- _Activity_
Scan the records for the string "Require". State how many lines contain it and add nothing.

+++ Data to examine

(** * odrive_ros2_control: the ODrive hardware interface

    A shallow embedding of
    [odrive_hardware_interface/src/odrive_hardware_interface.cpp] and of the
    class declared in [odrive_hardware_interface.hpp], with the properties
    the specification states about [configure], [start], [stop], [read] and
    [write].

    - C [double] is Rocq's primitive binary64 [float]; C [float] is a
      [spec_float] rounded to binary32 (24 bits of mantissa, emax 128).
    - C [int] values are [Z]; [std::stoi] checks the [int] range itself.
      The endpoint [base + per_axis_offset * axis_[i]] is computed with
      the 32-bit operations [int_mul] and [int_add]: where the product or
      the sum leaves the range of [int] (undefined in C++) they wrap
      around, as the two's complement build does.
    - [std::vector] is [list], read with stdpp's [!!] and written with
      [<[i:=x]>]; an index outside the vector is undefined behaviour in
      C++ and is the outcome [Undefined_behaviour] here.
    - [std::unordered_map<std::string, std::string>] is [gmap string string].
    - the member functions run in a state monad over the adapter object,
      with early [return], C++ exceptions, and the list of observable
      events (USB transfers and log lines) the call produced. *)

From Stdlib Require Import ZArith Reals Floats Ascii String Lra Lia.
From Stdlib Require Uint63.
From stdpp Require Import base option list gmap strings.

++++++

- _Task solution_
3